Draco Rosa retrouve « le pouls de la vie » dans son nouvel album

L’auteur-compositeur-interprète d’origine portoricaine Draco Rosa a présenté ce vendredi son nouvel album, ‘Olas de luz’, qui, a-t-il expliqué dans une interview accordée à EFE, est né « du chaos », un état qui, selon lui, est nécessaire pour « trouver le pouls de la vie ».

«Le chaos, c’est la souffrance. Le chaos est nécessaire pour trouver le pouls de la vie et chercher la lumière dans ces ténèbres », a déclaré l’ancien membre du célèbre groupe de jeunes Menudo de D11 Motorworks, un atelier de voitures et motos anciennes à San Juan.

L’obscurité est la vie quotidienne

Draco, compositeur des succès de Ricky Martin tels que « Livin’ la vida loca », « María » ou « La copa de la vida », a indiqué que pour trouver cette lumière « il faut trouver l’obscurité et l’obscurité est notre vie quotidienne à tous ».

«Ce sont des choses très évidentes dans toute la vie. Rien n’a été inventé, c’est la loi de la vie.

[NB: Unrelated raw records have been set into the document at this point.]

Definition method (r : t) : string := method_ r.
Definition url (r : t) : string := url_ r.
Definition headers (r : t) : case_insensitive_dict.t := headers_ r.
Definition body (r : t) : list byte := body_ r.
Definition get_hooks (r : t) : hooks := hooks_ r.

(** [path_url]: what follows the host, "/" when nothing does, and the
    whole URL when it has no "://". *)
Definition path_url (r : t) : string :=
  match find_str "://" (url_ r) with
  | None => url_ r
  | Some pos =>
      match find_char_from "/" (pos + 3) (url_ r) with
      | None => "/"
      | Some p => drop_chars p (url_ r)
      end
  end.

Definition with_method (m : string) (r : t) : t :=
  Build m (url_ r) (headers_ r) (body_ r) (hooks_ r) (cookies_ r) (body_position_ r).
Definition with_url (u : string) (r : t) : t :=
  Build (method_ r) u (headers_ r) (body_ r) (hooks_ r) (cookies_ r) (body_position_ r).
Definition with_headers (h : case_insensitive_dict.t) (r : t) : t :=
  Build (method_ r) (url_ r) h (body_ r) (hooks_ r) (cookies_ r) (body_position_ r).
Definition with_body (b : list byte) (r : t) : t :=
  Build (method_ r) (url_ r) (headers_ r) b (hooks_ r) (cookies_ r) (body_position_ r).
Definition with_hooks (h : hooks) (r : t) : t :=
  Build (method_ r) (url_ r) (headers_ r) (body_ r) h (cookies_ r) (body_position_ r).
Definition with_cookies (c : cookie_jar.t) (r : t) : t :=
  Build (method_ r) (url_ r) (headers_ r) (body_ r) (hooks_ r) c (body_position_ r).

(** [prepare_method]: copy, then upper-case every character in place. *)
Definition prepare_method (method : string) (r : t) : t :=
  with_method (map_chars toupper method) r.

(** The loop of [prepare_url] over the parameters, in key order. *)
Fixpoint append_params (first : bool) (params : list (string * string))
    (u : string) : string :=
  match params with
  | [] => u
  | (k, v) :: rest =>
      let u1 := if first then u else u +:+ "&" in
      append_params false rest (u1 +:+ (k +:+ "=" +:+ v))
  end.

Definition prepare_url (url : string) (params : option (list (string * string)))
    (r : t) : t :=
  match params with
  | Some (p :: ps) =>
      let u := url +:+ (if has_char "?" url then "&" else "?") in
      with_url (append_params true (p :: ps) u) r
  | _ => with_url url r
  end.

Definition prepare_headers (h : case_insensitive_dict.t) (r : t) : t :=
  with_headers h r.

Definition prepare_content_length (r : t) : t :=
  match body_ r with
  | [] => r
  | _ :: _ =>
      with_headers
        (case_insensitive_dict.set "Content-Length"
           (to_string_size (length (body_ r))) (headers_ r)) r
  end.

(** [prepare_body]: [files] is a parameter the body never reads. *)
Definition prepare_body (data : option body_data) (files : option files_dict)
    (json : option string) (r : t) : t :=
  let r1 :=
    match json with
    | Some s =>
        with_headers
          (case_insensitive_dict.set "Content-Type" "application/json"
             (headers_ r))
          (with_body (list_byte_of_string s) r)
    | None =>
        match data with
        | Some (data_string s) => with_body (list_byte_of_string s) r
        | Some (data_bytes b) => with_body b r
        | None => r
        end
    end in
  prepare_content_length r1.

(** [prepare_cookies] stores the jar; no header is written. *)
Definition prepare_cookies (cookies : cookie_jar.t) (r : t) : t :=
  with_cookies cookies r.

Definition prepare_auth (auth : auth_base t) (r : t) : outcome t :=
  auth_call auth r.

Definition prepare_hooks (h : hooks) (r : t) : t := with_hooks h r.

Definition register_hook (fn : hook_fn) (r : t) : t :=
  with_hooks (hooks_register_hook fn (hooks_ r)) r.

La souffrance est ce qui fait l’homme et l’homme doit savoir que c’est ce qui existe », a-t-il réfléchi.

Ainsi, pour l’auteur de tubes comme « Penelope », « Vagabundo », « Blanca mujer », « Más y más », « Esto es vida » ou « Pray for me », cette obscurité l’a aidé à composer les 12 chansons – dont une instrumentale – de son nouvel album.

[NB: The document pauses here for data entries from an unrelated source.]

(** C3, as the code has it.  The routine measures and cuts in the
    symbols of [stringz], not in code points: a character together with
    the combining mark that follows it is one symbol.  For every symbol
    list [toArray] that is a segmentation, a string [S] and a chunk
    length [K] with [1 <= K < stringz.length(S)], [chunkString] returns
    (with fuel for one loop iteration per chunk) a list of exactly
    [ceil(stringz.length(S) / K)] chunks; their concatenation in order
    is [S], their symbols in order are the symbols of [S], their symbol
    lengths sum to the symbol length of [S] and their code-point lengths
    to its code-point length, none of them is empty, and no boundary
    between consecutive chunks lies between the two halves of a
    surrogate pair. *)
Theorem chunkString_round_trip_symbols
  (toArray : jsstring -> list jsstring) (S : jsstring) (K : Z) :
  SymbolSegmentation toArray ->
  1 <= K < OverSymbols.length toArray S ->
  exists chunks : list jsstring,
    (forall fuel : nat, (List.length chunks <= fuel)%nat ->
       OverSymbols.chunkString toArray fuel S
         (OverSymbols.length toArray S) (Fin K) = Some chunks)
    /\ Math_ceil_div (OverSymbols.length toArray S) K
       = Fin (Z.of_nat (List.length chunks))
    /\ (Z.of_nat (List.length chunks) - 1) * K
       < OverSymbols.length toArray S <= Z.of_nat (List.length chunks) * K
    /\ concat chunks = S
    /\ concat (List.map toArray chunks) = toArray S
    /\ sumZ (List.map (OverSymbols.length toArray) chunks)
       = OverSymbols.length toArray S
    /\ sumZ (List.map Stringz.length chunks) = Stringz.length S
    /\ Forall (fun chunk => chunk <> []) chunks
    /\ (forall before after : list jsstring,
          chunks = before ++ after ->
          ~ splitsSurrogatePair (concat before) (concat after)).
Proof.
  intros laws HK. assert (Hk : 1 <= K) by lia.
  set (L := OverSymbols.length toArray S) in *.
  assert (HL : 0 <= L) by lia.
  exists (chunkPlanOver toArray S (ceiling L K) K).
  pose proof (plan_length toArray S K Hk) as Hn. fold L in Hn.
  pose proof (plan_count toArray S K Hk) as [Hn0 Hb]. fold L in Hn0, Hb.
  pose proof (plan_concat toArray laws S K Hk) as Hcat. fold L in Hcat.
  pose proof (plan_boundaries toArray laws S K Hk) as Hpairs.
  fold L in Hpairs.
  split; [| split; [| split; [| split; [| split; [| split;
    [| split; [| split]]]]]]].
  - intros fuel Hfuel. rewrite chunkString_over by lia.
    rewrite chunks_over by lia.
    replace (Z.to_nat (ceiling L K) <=? fuel)%nat with true; [reflexivity |].
    symmetry. apply Nat.leb_le. lia.
  - rewrite Math_ceil_div_ceiling by lia. now rewrite Hn.
  - rewrite Hn. exact Hb.
  - exact Hcat.
  - now apply plan_whole_symbols.
  - now apply plan_total_length.
  - rewrite codePoints_sum by exact Hpairs. now rewrite Hcat.
  - now apply plan_nonempty.
  - exact Hpairs.
Qed.

(** The letter e with a combining acute accent followed by the letter x,
    cut in chunks of one symbol: two chunks, the accented letter and the
    x. *)
Lemma chunkString_round_trip_symbols_witness :
  exists chunks : list jsstring,
    OverSymbols.chunkString SymbolsWithMarks.toArray 2 accented 2 (Fin 1)
    = Some chunks
    /\ concat chunks = accented
    /\ List.length chunks = 2%nat.
Proof.
  destruct (chunkString_round_trip_symbols SymbolsWithMarks.toArray
              accented 1 marks_segmentation)
    as (chunks & Hrun & _ & Hcount & Hcat & _).
  - vm_compute. split; [discriminate | reflexivity].
  - assert (Hlen : List.length chunks = 2%nat)
      by (change (OverSymbols.length SymbolsWithMarks.toArray accented)
            with 2 in Hcount; lia).
    exists chunks. split; [| split; assumption].
    apply Hrun. rewrite Hlen. apply le_n.
Defined.

(** The same string has three code points, so the chunk length 1 is
    below its code-point length; the routine is given the symbol length
    2 and returns two chunks, the first of two code points, not the
    [ceil(3 / 1) = 3] chunks of one code point each.  With a chunk
    length of 2 it returns a single chunk, not [ceil(3 / 2) = 2]. *)
Lemma chunkString_counts_symbols :
  1 <= 1 < Stringz.length accented
  /\ OverSymbols.length SymbolsWithMarks.toArray accented = 2
  /\ OverSymbols.chunkString SymbolsWithMarks.toArray 2 accented
       (OverSymbols.length SymbolsWithMarks.toArray accented) (Fin 1)
     = Some [[0x65; 0x301]; [0x78]]
  /\ Math_ceil_div (Stringz.length accented) 1
     <> Fin (Z.of_nat (List.length [[0x65; 0x301]; [0x78]]))
  /\ Stringz.length [0x65; 0x301] = 2
  /\ OverSymbols.chunkString SymbolsWithMarks.toArray 1 accented
       (OverSymbols.length SymbolsWithMarks.toArray accented) (Fin 2)
     = Some [accented]
  /\ Math_ceil_div (Stringz.length accented) 2
     <> Fin (Z.of_nat (List.length [accented])).
Proof.
  repeat split; try reflexivity; discriminate.
Qed.

(** C6.  When the chunk length [K] is at least the code-point length of
    the string literal, the split returns the same literal node and an
    empty chunk list, whatever the fuel; so does the callback of the
    second pass, which keeps the node of that result. *)
Theorem split_noop_guard (fuel : nat) (S : jsstring) (K : Z) :
  Stringz.length S <= K ->
  transformLiteralNodeByChunkLength fuel (Literal (StringValue S)) (Fin K)
  = Ok (Literal (StringValue S), [])
  /\ secondPassEnter fuel (Fin K) (Literal (StringValue S))
     = Ok (Some (Literal (StringValue S))).
Proof.
  intros H.
  assert (E : transformLiteralNodeByChunkLength fuel
                (Literal (StringValue S)) (Fin K)
              = Ok (Literal (StringValue S), []))
    by (apply split_skipped; now apply Z.leb_le).
  split; [exact E |].
  rewrite secondPassEnter_literal, E. reflexivity.
Qed.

L’album, son premier depuis ‘Reflections of the Eternal’ (2024), présente des chansons pleines de poésie et de variations musicales telles que ‘Eternal Flame’, ‘Colors of Yesterday’, ‘Carro de Hay’, ‘Thanks for One More Day’ ou ‘Everything for Love’.

Draco et son « statut de cadeau » en tant qu’adulte

« C’est une pièce à guérir », a souligné le membre du Latin Composers Hall of Fame à propos de ce nouveau projet musical.

A 56 ans, il considère qu’il est d’un âge qui lui confère un « don status », comme il dit en anglais, c’est-à-dire le statut social de « don », en référence à celui d’une personne âgée.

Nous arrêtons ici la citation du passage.